Sant'Egidio sets up free Congo AIDS clinic
ROME -- A new clinic Centre called DREAM (Drug Resource Enhancement Against AIDS and Malnutrition) has been opened by the Sant'Egidio community in Kinshasa, providing a new source of hope in the fight against the HIV pandemic, the community has announced. The clinic is the result of "a collaboration signed by the Community of Sant’Egidio with the Congolese Health Ministry, which has agreed to provide the necessary treatment drugs," the community said in a statement. The DREAM programme began in the Democratic Republic of Congo in 2009. Another treatment centre was built at Mbandaka, in Equateur province.
An inaugural ceremony was attended by the president of the Sant’ Egidio community, Marco Impagliazzo, the Vice-President of the DREAM foundation, Maria Cristina Marazzi, and the coordinator for DREAM in Africa, Dr Paola Germano. Representing the Congolese government were the Health minister , Professor Victor Makwenge Kaput, and important figures of Congolese society including the Archbishop of Kinshasa, Cardinal Laurent Monsengwo Pasinya.
The DREAM programme, entirely free for HIV positive patients, is intended to be a centre of excellence and technology in a country where more than half a million people are estimated to live with HIV/AIDS. The Kinshasa centre is financed by Assicurazioni Generali and with a contribution from the Children of the Danube association.
Kinshasa, the RDC capital, has about 10 million inhabitants. The DREAM centre is situated in Bibwa, a district inhabited by some 300,000 people which has no other health centre.
The DREAM centre in Kinshasa started working before the official inauguration. Its molecular biology laboratory, which specializes in the detection of CD4 immune cells and viral particles, already is becoming of national importance.
DREAM is a global initiative which aims to control, prevent and treat HIV infections in countries with limited resources. Today DREAM is present in 10 African countries, contributing to improving the health of nearly two million people on the continent.
The main initiatives of DREAM include detection of infections and counselling, free retroviral treatment, training of local staff (doctors, nurses, laboratory technicians, and community workers), health education (schools and workplaces, prisons, infancy centres), prevention of vertical mother-son transmission by tri-therapy; setting up of a Molecular Biology Laboratory; prevention and treatment of opportunistic diseases (infections and sexually transmittable diseases); nutritional support for seropositive people; and treatment at home.

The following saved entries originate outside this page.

(* ===== verification/Docker.v ===== *)
(** * Docker tables (osquery/tables/applications/posix/docker.cpp)

    Rows made of what the Docker service answers. The socket, the JSON reader and the
    conversions of Boost's property tree, the C library's calendar and /proc are the class
    [DockerHost]. An exception of the property tree is a [RuntimeError], the kind the tables
    catch; others leave the table. *)
From S2P Require Import Prelude Boost Conversions Json Database Query Host Tables Printer.

(** [boost::property_tree::ptree]. *)
Inductive ptree := PNode (pt_data : string) (pt_children : list (string * ptree)).
Definition pdata (t : ptree) : string := match t with PNode d _ => d end.
Definition kids (t : ptree) : list (string * ptree) := match t with PNode _ k => k end.

(** What a request to the socket brings. *)
Inductive exchange := Refused (why : string) | AtEof | Answer (text : string) | Failed (what : string).

Class DockerHost (W : Type) := {
  docker_send : string -> M W exchange;
  pt_read_json : string -> ptree + string;
  (** [stream_translator] for [int], [uint64_t] and [bool]. *)
  pt_int : string -> option Z;
  pt_u64 : string -> option Z;
  pt_bool : string -> option bool;
  (** [std::mktime] of the time [std::get_time] reads with "%Y-%m-%dT%T". *)
  read_time : string -> option Z;
  utc_difference : Z;
  process_namespaces : string -> M W (Status * list (string * Z));
  kPlatformType : Z;
}.

(** ** Property trees *)

Definition child (key : string) (t : ptree) : option ptree :=
  snd <$> find (fun kv => bool_decide (kv.1 = key)) (kids t).

(** The keys of a path, which dots separate. *)
Fixpoint path_keys (s : string) (key : string) : list string :=
  match s with
  | EmptyString => [key]
  | String c r => if decide (c = "."%char) then key :: path_keys r "" else path_keys r (key +:+ String c "")
  end.

Fixpoint descend (keys : list string) (t : ptree) : option ptree :=
  match keys with
  | [] => Some t
  | k :: keys => c ← child k t; descend keys c
  end.

Definition find_path (t : ptree) (path : string) : option ptree := descend (path_keys path "") t.

(** [tree.get<T>(path, default)] for the types used. *)
Definition get_as {T} (read : string -> option T) (t : ptree) (path : string) (d : T) : T :=
  default d (find_path t path ≫= fun n => read (pdata n)).
Definition get_str (t : ptree) (path d : string) : string := get_as Some t path d.

Section Docker.
Context {B : Boost} {W : Type} {H : DockerHost W}.

Definition get_int (t : ptree) (path : string) (d : Z) : Z := get_as pt_int t path d.
Definition get_u64 (t : ptree) (path : string) (d : Z) : Z := get_as pt_u64 t path d.
Definition get_bool (t : ptree) (path : string) : bool := get_as pt_bool t path false.

(** [tree.get_child(path)]: [ptree_bad_path] when there is none. *)
Definition get_child (t : ptree) (path : string) : result ptree :=
  match find_path t path with Some n => Ok n | None => Throw (RuntimeError "No such node") end.

Definition rbind {A C} (r : result A) (f : A -> result C) : result C :=
  match r with Ok a => f a | Throw e => Throw e end.

(** [catch (const pt::ptree_error&)]. *)
Definition catch_ptree {A} (r : result A) (d : A) : result A :=
  match r with Throw (RuntimeError _) => Ok d | _ => r end.

Definition row (l : list (string * string)) : Row := list_to_map l.
Definition flag (b : bool) : string := if b then "1" else "0".

(** ** The service *)

Definition FLAGS_request (uri : string) : string :=
  "GET " +:+ uri +:+ " HTTP/1.0" +:+ String "013" nl +:+ "Accept: */" +:+ "*" +:+ String "013" nl +:+
  "Connection: close" +:+ String "013" nl +:+ String "013" nl.

(** [getline(stream, str)]: the line, the rest, and whether the end was met. *)
Fixpoint getline (s : string) : string * string * bool :=
  match s with
  | EmptyString => ("", "", true)
  | String c r => if decide (c = "010"%char) then ("", r, false)
                  else let '(l, rest, eof) := getline r in (String c l, rest, eof)
  end.

(** The lines up to the empty one are skipped. *)
Fixpoint skip_header (fuel : nat) (s : string) : string :=
  match fuel with
  | O => s
  | S fuel => let '(str, rest, eof) := getline s in
              if eof || bool_decide (str = String "013" "") then rest else skip_header fuel rest
  end.

Definition http_ok (line : string) : bool :=
  bool_decide (line = "HTTP/1.0 200 OK" +:+ String "013" "") || bool_decide (line = "HTTP/1.1 200 OK" +:+ String "013" "").

Definition empty_tree : ptree := PNode "" [].

Definition dockerApi (uri : string) : M W (Status * ptree) :=
  let* e := docker_send (FLAGS_request uri) in
  ret (match e with
       | Refused why => (mkStatus 1 ("Error connecting to docker sock: " +:+ why), empty_tree)
       | AtEof => (mkStatus 1 ("Empty docker API response for: " +:+ uri), empty_tree)
       | Failed what => (mkStatus 1 ("Error calling docker API: " +:+ what), empty_tree)
       | Answer text =>
           let '(str, rest, eof) := getline text in
           if negb (http_ok str) then (mkStatus 1 ("Invalid docker API response for " +:+ uri +:+ ": " +:+ str), empty_tree)
           else
             let body := if (eof : bool) then rest else skip_header (S (String.length rest)) rest in
             match pt_read_json body with
             | inl tree => (Status1 0, tree)
             | inr what => (mkStatus 1 ("Error reading docker API response for " +:+ uri +:+ ": " +:+ what), empty_tree)
             end
       end).

(** The rows of an answer; an error gives none. *)
Definition with_answer (uri : string) (rows : ptree -> M W QueryData) : M W QueryData :=
  let* (s, tree) := dockerApi uri in
  if Status_ok s then rows tree else ret [].

(** ** Version and information *)

Definition genVersion (context : QueryContext) : M W QueryData :=
  with_answer "/version" (fun tree => ret [row
    [("version", get_str tree "Version" ""); ("api_version", get_str tree "ApiVersion" "");
     ("min_api_version", get_str tree "MinAPIVersion" ""); ("git_commit", get_str tree "GitCommit" "");
     ("go_version", get_str tree "GoVersion" ""); ("os", get_str tree "Os" ""); ("arch", get_str tree "Arch" "");
     ("kernel_version", get_str tree "KernelVersion" ""); ("build_time", get_str tree "BuildTime" "")]]).

Definition genInfo (context : QueryContext) : M W QueryData :=
  with_answer "/info" (fun tree =>
    let s key := get_str tree key "" in
    let i key := to_string (get_int tree key 0) in
    let b key := flag (get_bool tree key) in
    ret [row
    [("id", s "ID"); ("containers", i "Containers"); ("containers_running", i "ContainersRunning");
     ("containers_paused", i "ContainersPaused"); ("containers_stopped", i "ContainersStopped"); ("images", i "Images");
     ("storage_driver", s "Driver"); ("memory_limit", b "MemoryLimit"); ("swap_limit", b "SwapLimit");
     ("kernel_memory", b "KernelMemory"); ("cpu_cfs_period", b "CpuCfsPeriod"); ("cpu_cfs_quota", b "CpuCfsQuota");
     ("cpu_shares", b "CPUShares"); ("cpu_set", b "CPUSet"); ("ipv4_forwarding", b "IPv4Forwarding");
     ("bridge_nf_iptables", b "BridgeNfIptables"); ("bridge_nf_ip6tables", b "BridgeNfIp6tables");
     ("oom_kill_disable", b "OomKillDisable"); ("logging_driver", s "LoggingDriver"); ("cgroup_driver", s "CgroupDriver");
     ("kernel_version", s "KernelVersion"); ("os", s "OperatingSystem"); ("os_type", s "OSType");
     ("architecture", s "Architecture"); ("cpus", i "NCPU"); ("memory", to_string (get_u64 tree "MemTotal" 0));
     ("http_proxy", s "HttpProxy"); ("https_proxy", s "HttpsProxy"); ("no_proxy", s "NoProxy"); ("name", s "Name");
     ("server_version", s "ServerVersion"); ("root_dir", s "DockerRootDir")]]).

(** ** Constraints *)

Definition isxdigit (c : ascii) : bool := bool_decide (is_Some (digit_value 16 c)).

Definition checkConstraintValue (str : string) : bool :=
  (String.length str <=? 64)%nat && all_chars isxdigit str.

Definition constraint_list (context : QueryContext) (key : string) : ConstraintList :=
  default ConstraintList_new (constraints context !! key).

(** The values asked for, in the order of the set. *)
Definition constraint_values (context : QueryContext) (key : string) : list string :=
  filter (fun v => checkConstraintValue v = true) (set_sorted (getAll EQUALS (constraint_list context key))).

(** [getQuery]: the query string and the values asked for. *)
Definition getQuery (context : QueryContext) (key : string) (add_all : bool) : string * list string :=
  if negb (exists_ EQUALS (constraint_list context key)) then ("", [])
  else
    let items := constraint_values context key in
    let key_str := String.concat "%2C" ((fun item => "%22" +:+ item +:+ "%22%3Atrue") <$> items) in
    ("?" +:+ (if add_all then "all=1&" else "") +:+ "filters=%7B%22" +:+ key +:+ "%22%3A%7B" +:+ key_str +:+ "%7D%7D", items).

(** A digest without the name of the hash. *)
Definition erase_sha256 (value : string) : string :=
  if boost_starts_with value "sha256:" then String.substring 7 (String.length value) value else value.

Definition getValue (tree : ptree) (set : list string) (key : string) : string :=
  let value := erase_sha256 (get_str tree key "") in
  match find (fun entry => boost_starts_with value entry) set with
  | Some entry => entry
  | None => value
  end.

(** ** Labels *)

Definition label_rows (items : list string) (column primary_key : string) (node : ptree) : result QueryData :=
  let pk := getValue node items primary_key in
  rbind (get_child node "Labels") (fun labels =>
  Ok ((fun label => row [(column, pk); ("key", c_str label.1); ("value", pdata label.2)]) <$> kids labels)).

(** The entries in order; the rows before an entry without labels are kept. *)
Fixpoint labels_of (items : list string) (column primary_key : string) (nodes : list (string * ptree)) (acc : QueryData)
    : QueryData :=
  match nodes with
  | [] => acc
  | entry :: nodes =>
      match label_rows items column primary_key entry.2 with
      | Ok rows => labels_of items column primary_key nodes (acc ++ rows)
      | Throw _ => acc
      end
  end.

Definition getLabels (context : QueryContext) (column primary_key url path : string) (filter add_all : bool) : M W QueryData :=
  let '(query, items) := getQuery context column add_all in
  with_answer (if filter then url +:+ query else url) (fun tree =>
    ret (match (if is_empty path then Ok tree else get_child tree path) with
         | Ok array => labels_of items column primary_key (kids array) []
         | Throw _ => []
         end)).

Definition genContainerLabels (context : QueryContext) := getLabels context "id" "Id" "/containers/json" "" true true.
Definition genNetworkLabels (context : QueryContext) := getLabels context "id" "Id" "/networks" "" true false.
Definition genVolumeLabels (context : QueryContext) := getLabels context "name" "Name" "/volumes" "Volumes" true false.
Definition genImageLabels (context : QueryContext) := getLabels context "id" "Id" "/images/json" "" false false.

(** ** Containers *)

Definition texts (t : ptree) : list string := (fun kv => pdata kv.2) <$> kids t.
Definition joined_texts (t : ptree) (path : string) : result string :=
  rbind (get_child t path) (fun n => Ok (boost_join (texts n) ", ")).

(** The columns of the inspection of a container; a missing part throws. *)
Definition detail_columns (d : ptree) : result (list (string * string)) :=
  rbind (get_child d "State") (fun state =>
  rbind (get_child d "HostConfig") (fun hc =>
  rbind (joined_texts d "Config.Entrypoint") (fun entry =>
  rbind (joined_texts d "HostConfig.SecurityOpt") (fun sec =>
  rbind (joined_texts d "Config.Env") (fun env =>
  Ok [("pid", to_string (get_int state "Pid" (-1))); ("started_at", get_str state "StartedAt" "");
      ("finished_at", get_str state "FinishedAt" ""); ("privileged", flag (get_bool hc "Privileged"));
      ("readonly_rootfs", flag (get_bool hc "ReadonlyRootfs")); ("path", get_str d "Path" "");
      ("config_entrypoint", entry); ("security_options", sec); ("env_variables", env)]))))).

Definition container_columns (ids : list string) (container : ptree) : list (string * string) :=
  [("id", getValue container ids "Id")] ++
  match find_path container "Names" with
  | Some names => match kids names with [] => [] | name :: _ => [("name", pdata name.2)] end
  | None => []
  end ++
  [("image_id", erase_sha256 (get_str container "ImageID" "")); ("image", get_str container "Image" "");
   ("command", get_str container "Command" ""); ("created", to_string (get_u64 container "Created" 0));
   ("state", get_str container "State" ""); ("status", get_str container "Status" "")].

Antiretroviral treatment is the most efficient mean of HIV prevention, due to its potential for completely eliminating the virus from the blood stream and the rest of the body while drastically reducing infection in patients. By eliminating the virus from the body of infected persons, the probability of infecting other people is also significantly reduced, experts say.
According to the 2010 U.N. AIDS report, the world is now experiencing a regression of the HIV pandemic. Recently, more than five million people in countries in the global South have been able to access antiretroviral therapy. This has resulted in an observable decline in new infections.
"These new data show that much is being done, that many HIV positive people are now undergoing a treatment, mainly thanks to the help of international organisations, NGOs, and several countries involved," Sant'Egidio said in a statement. "There is also a lot left to do. DREAM has taken up a big challenge trying to provide antiretroviral drugs to as many people as possible in Africa, with the support of many public and private donors.